**Supplied data**
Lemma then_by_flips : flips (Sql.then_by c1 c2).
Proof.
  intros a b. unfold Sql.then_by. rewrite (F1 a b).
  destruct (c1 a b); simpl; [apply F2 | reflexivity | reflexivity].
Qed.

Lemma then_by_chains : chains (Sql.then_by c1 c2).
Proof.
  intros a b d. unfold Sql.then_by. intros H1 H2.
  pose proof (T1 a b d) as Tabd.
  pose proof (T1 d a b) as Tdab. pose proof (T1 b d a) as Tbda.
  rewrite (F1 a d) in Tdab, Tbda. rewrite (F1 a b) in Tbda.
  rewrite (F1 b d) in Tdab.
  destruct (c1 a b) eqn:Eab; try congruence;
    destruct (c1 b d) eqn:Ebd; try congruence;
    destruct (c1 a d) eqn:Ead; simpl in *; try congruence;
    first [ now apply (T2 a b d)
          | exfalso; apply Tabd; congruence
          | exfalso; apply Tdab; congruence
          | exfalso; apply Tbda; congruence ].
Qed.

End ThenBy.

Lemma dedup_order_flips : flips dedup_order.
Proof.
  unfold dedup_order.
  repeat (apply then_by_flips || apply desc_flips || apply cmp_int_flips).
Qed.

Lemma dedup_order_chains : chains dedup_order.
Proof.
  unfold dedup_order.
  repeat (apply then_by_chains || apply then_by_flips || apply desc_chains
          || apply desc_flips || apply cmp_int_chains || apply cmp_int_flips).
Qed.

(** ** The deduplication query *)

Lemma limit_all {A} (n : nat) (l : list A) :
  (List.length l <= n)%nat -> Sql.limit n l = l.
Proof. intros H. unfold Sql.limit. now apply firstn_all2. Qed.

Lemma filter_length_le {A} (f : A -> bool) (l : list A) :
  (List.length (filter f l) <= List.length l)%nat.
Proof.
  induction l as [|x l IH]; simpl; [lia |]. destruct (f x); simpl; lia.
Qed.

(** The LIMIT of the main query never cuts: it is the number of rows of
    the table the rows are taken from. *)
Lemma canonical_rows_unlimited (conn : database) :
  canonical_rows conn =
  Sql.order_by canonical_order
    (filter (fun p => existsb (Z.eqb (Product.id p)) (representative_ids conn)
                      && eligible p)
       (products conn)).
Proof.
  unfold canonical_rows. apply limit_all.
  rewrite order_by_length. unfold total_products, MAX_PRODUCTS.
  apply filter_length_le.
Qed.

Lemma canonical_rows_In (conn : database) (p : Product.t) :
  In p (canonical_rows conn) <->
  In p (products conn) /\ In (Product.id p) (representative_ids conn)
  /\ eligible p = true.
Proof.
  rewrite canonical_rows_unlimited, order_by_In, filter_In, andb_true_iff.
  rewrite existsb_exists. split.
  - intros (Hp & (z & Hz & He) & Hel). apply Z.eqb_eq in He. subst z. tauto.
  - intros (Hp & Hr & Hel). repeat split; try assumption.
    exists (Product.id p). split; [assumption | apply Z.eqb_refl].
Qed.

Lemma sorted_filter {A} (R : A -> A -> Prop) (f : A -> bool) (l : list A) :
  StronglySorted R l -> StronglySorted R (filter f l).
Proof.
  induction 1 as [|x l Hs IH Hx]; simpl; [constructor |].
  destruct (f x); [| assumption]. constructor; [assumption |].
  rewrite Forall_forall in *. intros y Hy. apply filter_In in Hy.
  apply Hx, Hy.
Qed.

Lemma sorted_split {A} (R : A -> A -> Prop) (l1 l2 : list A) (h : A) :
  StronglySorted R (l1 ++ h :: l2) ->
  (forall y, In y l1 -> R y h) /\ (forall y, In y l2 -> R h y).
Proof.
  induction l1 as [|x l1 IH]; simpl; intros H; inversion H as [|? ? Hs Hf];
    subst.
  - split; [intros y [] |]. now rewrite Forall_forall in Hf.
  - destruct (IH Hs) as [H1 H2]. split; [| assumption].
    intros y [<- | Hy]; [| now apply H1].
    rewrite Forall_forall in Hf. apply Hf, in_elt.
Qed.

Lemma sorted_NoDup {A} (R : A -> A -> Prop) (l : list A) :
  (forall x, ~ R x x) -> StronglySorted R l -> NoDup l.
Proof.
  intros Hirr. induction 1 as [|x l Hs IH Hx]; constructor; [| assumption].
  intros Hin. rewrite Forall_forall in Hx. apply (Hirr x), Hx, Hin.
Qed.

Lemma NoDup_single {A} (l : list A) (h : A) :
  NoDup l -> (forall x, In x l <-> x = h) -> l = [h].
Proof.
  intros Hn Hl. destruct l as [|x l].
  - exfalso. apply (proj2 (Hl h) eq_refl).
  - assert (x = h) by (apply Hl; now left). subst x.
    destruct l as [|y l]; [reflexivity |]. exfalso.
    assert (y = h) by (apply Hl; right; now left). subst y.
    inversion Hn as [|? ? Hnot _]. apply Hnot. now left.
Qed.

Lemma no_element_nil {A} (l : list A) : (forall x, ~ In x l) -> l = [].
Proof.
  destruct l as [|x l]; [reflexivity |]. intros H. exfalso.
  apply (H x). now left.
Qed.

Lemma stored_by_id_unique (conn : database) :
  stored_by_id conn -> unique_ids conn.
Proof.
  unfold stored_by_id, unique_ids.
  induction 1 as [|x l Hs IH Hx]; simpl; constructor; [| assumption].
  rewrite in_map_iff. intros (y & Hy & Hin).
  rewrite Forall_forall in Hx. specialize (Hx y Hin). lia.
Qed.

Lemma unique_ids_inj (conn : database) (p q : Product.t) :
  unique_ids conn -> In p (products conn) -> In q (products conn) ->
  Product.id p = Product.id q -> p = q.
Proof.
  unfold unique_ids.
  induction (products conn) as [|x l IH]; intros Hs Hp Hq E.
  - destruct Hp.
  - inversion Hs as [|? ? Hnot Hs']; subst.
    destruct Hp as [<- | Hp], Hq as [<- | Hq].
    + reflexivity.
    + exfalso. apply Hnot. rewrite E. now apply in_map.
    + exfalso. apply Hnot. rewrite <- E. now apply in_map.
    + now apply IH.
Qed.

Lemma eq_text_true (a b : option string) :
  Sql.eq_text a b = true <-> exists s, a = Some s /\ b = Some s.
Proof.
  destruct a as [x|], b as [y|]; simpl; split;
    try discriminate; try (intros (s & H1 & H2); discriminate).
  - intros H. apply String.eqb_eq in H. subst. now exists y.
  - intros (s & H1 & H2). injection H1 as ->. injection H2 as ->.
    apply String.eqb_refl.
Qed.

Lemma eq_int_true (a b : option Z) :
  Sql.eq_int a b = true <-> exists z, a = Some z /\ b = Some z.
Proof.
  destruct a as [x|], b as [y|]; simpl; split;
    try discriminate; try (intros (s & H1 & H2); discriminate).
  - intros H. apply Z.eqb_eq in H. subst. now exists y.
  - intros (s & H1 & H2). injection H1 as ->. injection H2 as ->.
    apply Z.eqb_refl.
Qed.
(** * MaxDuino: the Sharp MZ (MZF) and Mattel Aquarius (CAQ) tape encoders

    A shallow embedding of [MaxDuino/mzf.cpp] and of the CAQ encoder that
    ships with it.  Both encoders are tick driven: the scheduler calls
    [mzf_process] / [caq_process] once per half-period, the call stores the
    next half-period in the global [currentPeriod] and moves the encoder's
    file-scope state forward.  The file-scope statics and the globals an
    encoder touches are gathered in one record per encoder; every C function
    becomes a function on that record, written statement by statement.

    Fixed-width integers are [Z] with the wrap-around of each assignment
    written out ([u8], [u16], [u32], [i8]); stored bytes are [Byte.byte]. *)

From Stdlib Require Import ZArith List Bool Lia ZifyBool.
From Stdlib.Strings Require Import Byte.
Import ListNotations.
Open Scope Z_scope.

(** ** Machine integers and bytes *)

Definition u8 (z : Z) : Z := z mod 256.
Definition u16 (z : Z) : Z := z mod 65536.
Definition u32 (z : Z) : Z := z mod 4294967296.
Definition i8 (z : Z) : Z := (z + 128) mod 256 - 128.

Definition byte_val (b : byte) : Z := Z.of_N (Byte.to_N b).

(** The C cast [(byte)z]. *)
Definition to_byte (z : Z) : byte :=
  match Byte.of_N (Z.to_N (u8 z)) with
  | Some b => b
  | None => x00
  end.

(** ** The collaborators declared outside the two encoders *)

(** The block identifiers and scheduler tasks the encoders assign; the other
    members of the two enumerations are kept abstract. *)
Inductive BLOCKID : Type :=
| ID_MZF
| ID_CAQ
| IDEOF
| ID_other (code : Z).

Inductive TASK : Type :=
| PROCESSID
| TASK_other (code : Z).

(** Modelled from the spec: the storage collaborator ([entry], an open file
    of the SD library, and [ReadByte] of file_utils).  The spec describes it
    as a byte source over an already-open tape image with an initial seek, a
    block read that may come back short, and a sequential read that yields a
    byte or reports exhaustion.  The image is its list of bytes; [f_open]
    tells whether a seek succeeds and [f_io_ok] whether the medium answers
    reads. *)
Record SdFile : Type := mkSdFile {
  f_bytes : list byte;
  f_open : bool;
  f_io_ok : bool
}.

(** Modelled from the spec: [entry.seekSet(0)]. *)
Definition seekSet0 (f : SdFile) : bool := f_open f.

---

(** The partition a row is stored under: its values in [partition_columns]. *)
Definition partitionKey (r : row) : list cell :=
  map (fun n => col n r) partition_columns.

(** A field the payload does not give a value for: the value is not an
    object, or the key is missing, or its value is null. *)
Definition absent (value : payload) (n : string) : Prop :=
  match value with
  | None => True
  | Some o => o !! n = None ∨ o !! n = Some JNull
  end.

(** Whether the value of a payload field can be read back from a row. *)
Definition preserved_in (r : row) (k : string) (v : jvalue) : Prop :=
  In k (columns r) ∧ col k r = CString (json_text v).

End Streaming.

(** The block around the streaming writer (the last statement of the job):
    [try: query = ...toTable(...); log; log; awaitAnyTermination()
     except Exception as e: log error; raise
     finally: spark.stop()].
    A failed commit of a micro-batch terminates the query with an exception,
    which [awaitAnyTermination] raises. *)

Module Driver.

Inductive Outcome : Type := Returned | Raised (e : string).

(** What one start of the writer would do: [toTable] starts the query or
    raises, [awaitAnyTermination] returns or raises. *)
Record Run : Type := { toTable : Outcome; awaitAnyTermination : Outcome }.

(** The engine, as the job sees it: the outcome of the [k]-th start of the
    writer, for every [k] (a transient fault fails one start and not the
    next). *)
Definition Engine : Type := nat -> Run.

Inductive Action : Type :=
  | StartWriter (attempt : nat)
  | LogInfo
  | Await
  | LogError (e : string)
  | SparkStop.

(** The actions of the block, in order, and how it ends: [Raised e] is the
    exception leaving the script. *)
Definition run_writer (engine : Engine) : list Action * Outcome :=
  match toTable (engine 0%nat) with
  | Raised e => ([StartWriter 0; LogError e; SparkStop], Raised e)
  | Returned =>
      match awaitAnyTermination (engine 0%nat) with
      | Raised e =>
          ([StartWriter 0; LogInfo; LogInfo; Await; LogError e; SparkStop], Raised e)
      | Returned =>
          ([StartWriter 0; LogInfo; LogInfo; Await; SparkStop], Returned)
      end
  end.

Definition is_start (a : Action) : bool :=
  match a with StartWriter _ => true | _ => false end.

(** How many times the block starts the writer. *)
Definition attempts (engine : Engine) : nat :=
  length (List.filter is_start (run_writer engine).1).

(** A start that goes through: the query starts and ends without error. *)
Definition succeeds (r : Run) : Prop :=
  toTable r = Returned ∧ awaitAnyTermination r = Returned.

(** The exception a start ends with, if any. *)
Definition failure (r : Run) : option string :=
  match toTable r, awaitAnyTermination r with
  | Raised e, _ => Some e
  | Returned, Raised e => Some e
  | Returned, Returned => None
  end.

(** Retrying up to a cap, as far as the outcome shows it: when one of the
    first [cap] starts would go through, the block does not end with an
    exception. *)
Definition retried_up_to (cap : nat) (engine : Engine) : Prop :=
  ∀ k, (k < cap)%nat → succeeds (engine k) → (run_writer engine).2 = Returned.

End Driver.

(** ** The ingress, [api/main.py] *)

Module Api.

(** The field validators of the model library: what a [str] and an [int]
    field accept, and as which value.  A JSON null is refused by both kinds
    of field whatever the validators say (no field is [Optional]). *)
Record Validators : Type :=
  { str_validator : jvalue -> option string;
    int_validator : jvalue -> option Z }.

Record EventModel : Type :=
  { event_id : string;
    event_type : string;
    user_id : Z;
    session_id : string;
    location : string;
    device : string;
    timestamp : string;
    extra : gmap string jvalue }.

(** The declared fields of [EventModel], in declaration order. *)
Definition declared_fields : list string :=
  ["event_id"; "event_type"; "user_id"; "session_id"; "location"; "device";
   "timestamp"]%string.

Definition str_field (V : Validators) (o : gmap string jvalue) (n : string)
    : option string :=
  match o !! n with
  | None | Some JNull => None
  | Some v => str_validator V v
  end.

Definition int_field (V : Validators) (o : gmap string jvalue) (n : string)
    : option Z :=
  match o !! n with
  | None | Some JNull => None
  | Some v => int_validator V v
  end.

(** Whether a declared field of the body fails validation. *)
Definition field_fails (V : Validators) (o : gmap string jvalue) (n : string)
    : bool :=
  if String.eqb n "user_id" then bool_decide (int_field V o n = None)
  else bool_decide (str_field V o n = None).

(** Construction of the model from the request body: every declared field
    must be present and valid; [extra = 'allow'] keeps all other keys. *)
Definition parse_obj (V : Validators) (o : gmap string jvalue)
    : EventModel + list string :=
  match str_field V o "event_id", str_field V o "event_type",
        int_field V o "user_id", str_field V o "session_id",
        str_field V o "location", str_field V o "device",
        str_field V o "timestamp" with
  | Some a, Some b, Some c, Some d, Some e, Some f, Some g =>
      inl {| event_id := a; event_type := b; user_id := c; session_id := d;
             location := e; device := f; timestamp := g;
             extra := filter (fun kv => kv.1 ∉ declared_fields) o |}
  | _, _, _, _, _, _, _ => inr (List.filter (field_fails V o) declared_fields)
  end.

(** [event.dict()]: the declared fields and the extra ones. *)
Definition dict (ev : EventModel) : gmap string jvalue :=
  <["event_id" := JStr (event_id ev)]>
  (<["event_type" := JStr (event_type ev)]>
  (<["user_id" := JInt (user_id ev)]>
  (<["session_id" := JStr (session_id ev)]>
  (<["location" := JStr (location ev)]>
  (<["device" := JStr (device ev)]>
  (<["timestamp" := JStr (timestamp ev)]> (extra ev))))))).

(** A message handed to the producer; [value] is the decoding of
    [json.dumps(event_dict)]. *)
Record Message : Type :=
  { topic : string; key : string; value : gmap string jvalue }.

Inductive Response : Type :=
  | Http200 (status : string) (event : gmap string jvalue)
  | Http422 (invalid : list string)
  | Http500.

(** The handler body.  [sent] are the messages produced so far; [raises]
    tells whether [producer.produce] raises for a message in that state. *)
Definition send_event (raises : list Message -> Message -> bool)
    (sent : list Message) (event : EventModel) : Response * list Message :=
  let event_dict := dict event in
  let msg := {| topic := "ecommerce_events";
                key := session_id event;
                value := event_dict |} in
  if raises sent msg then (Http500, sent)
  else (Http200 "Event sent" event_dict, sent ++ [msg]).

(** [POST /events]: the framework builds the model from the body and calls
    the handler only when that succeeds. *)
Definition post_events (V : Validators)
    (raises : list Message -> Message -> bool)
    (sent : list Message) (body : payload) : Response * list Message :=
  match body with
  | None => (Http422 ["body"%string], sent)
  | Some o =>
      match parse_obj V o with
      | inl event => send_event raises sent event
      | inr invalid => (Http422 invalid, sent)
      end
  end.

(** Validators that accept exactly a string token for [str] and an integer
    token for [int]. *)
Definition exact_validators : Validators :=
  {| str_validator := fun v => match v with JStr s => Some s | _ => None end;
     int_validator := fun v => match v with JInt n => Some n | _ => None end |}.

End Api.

...

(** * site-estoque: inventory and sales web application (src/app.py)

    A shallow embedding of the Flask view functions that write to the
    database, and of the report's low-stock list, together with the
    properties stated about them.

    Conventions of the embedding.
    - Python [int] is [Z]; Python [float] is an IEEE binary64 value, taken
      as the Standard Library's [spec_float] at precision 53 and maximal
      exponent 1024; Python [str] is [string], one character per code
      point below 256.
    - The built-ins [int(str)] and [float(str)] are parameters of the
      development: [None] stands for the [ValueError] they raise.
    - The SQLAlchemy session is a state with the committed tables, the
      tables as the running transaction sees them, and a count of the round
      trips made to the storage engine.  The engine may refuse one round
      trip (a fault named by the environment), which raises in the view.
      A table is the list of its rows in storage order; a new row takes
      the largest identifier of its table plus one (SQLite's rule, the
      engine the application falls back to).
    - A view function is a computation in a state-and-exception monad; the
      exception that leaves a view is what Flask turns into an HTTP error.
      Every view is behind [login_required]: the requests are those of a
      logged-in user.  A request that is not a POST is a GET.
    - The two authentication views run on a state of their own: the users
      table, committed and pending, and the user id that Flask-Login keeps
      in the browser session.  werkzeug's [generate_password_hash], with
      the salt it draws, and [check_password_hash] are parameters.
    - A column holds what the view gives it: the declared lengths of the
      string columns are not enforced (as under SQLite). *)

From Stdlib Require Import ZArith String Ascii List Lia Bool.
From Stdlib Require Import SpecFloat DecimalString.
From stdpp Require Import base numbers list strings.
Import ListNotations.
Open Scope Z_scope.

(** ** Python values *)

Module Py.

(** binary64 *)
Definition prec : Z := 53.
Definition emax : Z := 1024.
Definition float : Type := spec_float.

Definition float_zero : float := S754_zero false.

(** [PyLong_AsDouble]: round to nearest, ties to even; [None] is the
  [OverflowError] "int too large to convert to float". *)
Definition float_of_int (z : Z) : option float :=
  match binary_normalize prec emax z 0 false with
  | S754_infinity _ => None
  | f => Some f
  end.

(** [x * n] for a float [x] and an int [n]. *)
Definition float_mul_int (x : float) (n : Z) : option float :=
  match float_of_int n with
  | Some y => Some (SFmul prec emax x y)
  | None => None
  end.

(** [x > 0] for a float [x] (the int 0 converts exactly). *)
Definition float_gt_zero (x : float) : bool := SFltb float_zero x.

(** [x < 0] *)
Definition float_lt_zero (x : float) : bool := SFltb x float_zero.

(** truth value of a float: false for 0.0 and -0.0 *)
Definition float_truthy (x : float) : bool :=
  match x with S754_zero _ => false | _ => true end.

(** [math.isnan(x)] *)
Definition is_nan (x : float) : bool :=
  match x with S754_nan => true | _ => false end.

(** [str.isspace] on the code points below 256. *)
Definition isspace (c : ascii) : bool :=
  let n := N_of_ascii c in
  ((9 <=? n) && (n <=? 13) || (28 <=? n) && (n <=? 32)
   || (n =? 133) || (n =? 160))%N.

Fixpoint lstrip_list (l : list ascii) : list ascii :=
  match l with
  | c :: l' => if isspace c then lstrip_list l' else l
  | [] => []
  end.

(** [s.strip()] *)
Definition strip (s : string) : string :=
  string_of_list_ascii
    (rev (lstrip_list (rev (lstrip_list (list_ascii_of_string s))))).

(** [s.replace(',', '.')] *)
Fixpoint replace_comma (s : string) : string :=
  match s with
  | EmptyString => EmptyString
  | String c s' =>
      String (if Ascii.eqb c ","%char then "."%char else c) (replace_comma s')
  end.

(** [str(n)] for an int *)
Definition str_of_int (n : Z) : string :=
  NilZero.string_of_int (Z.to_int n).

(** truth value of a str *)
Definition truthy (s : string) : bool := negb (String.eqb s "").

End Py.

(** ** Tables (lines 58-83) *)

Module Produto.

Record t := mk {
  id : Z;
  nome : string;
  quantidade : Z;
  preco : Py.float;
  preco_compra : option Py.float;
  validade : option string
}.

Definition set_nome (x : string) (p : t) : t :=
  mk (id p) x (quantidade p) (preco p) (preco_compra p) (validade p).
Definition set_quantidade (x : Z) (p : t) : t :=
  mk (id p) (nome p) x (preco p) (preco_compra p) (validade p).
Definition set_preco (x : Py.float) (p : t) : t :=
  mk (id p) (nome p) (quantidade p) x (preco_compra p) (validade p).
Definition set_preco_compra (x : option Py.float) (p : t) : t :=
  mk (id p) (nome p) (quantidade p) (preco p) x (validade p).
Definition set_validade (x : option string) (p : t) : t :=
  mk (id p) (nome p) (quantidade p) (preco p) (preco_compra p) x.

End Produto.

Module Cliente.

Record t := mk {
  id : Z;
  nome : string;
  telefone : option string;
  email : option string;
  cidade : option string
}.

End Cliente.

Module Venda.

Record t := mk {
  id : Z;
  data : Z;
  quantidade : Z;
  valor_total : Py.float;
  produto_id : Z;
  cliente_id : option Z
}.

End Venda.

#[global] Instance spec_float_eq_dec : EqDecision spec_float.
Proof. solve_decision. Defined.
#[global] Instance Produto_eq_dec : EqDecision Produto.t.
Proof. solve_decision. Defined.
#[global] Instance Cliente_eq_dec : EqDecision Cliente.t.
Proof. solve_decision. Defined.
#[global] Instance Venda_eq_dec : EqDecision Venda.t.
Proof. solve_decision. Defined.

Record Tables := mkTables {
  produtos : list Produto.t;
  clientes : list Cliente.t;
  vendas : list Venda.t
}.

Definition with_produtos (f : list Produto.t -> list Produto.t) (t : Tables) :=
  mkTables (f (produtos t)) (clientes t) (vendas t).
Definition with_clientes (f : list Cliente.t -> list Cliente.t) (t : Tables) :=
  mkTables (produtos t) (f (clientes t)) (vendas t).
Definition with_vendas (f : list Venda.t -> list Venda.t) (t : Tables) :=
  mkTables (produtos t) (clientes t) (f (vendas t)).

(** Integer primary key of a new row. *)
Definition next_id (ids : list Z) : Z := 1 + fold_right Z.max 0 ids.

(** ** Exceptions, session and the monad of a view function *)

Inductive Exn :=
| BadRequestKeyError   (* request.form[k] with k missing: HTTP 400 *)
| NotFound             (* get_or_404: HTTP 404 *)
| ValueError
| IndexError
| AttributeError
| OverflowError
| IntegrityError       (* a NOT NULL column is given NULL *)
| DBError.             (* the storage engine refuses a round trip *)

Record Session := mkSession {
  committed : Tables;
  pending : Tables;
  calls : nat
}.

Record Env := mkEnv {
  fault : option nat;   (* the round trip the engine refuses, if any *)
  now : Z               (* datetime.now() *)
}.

**Problem statement**
Lines of the listing above that contain the word "SdFile" should all be returned.

**Exercise response**
Record SdFile : Type := mkSdFile {
Definition seekSet0 (f : SdFile) : bool := f_open f.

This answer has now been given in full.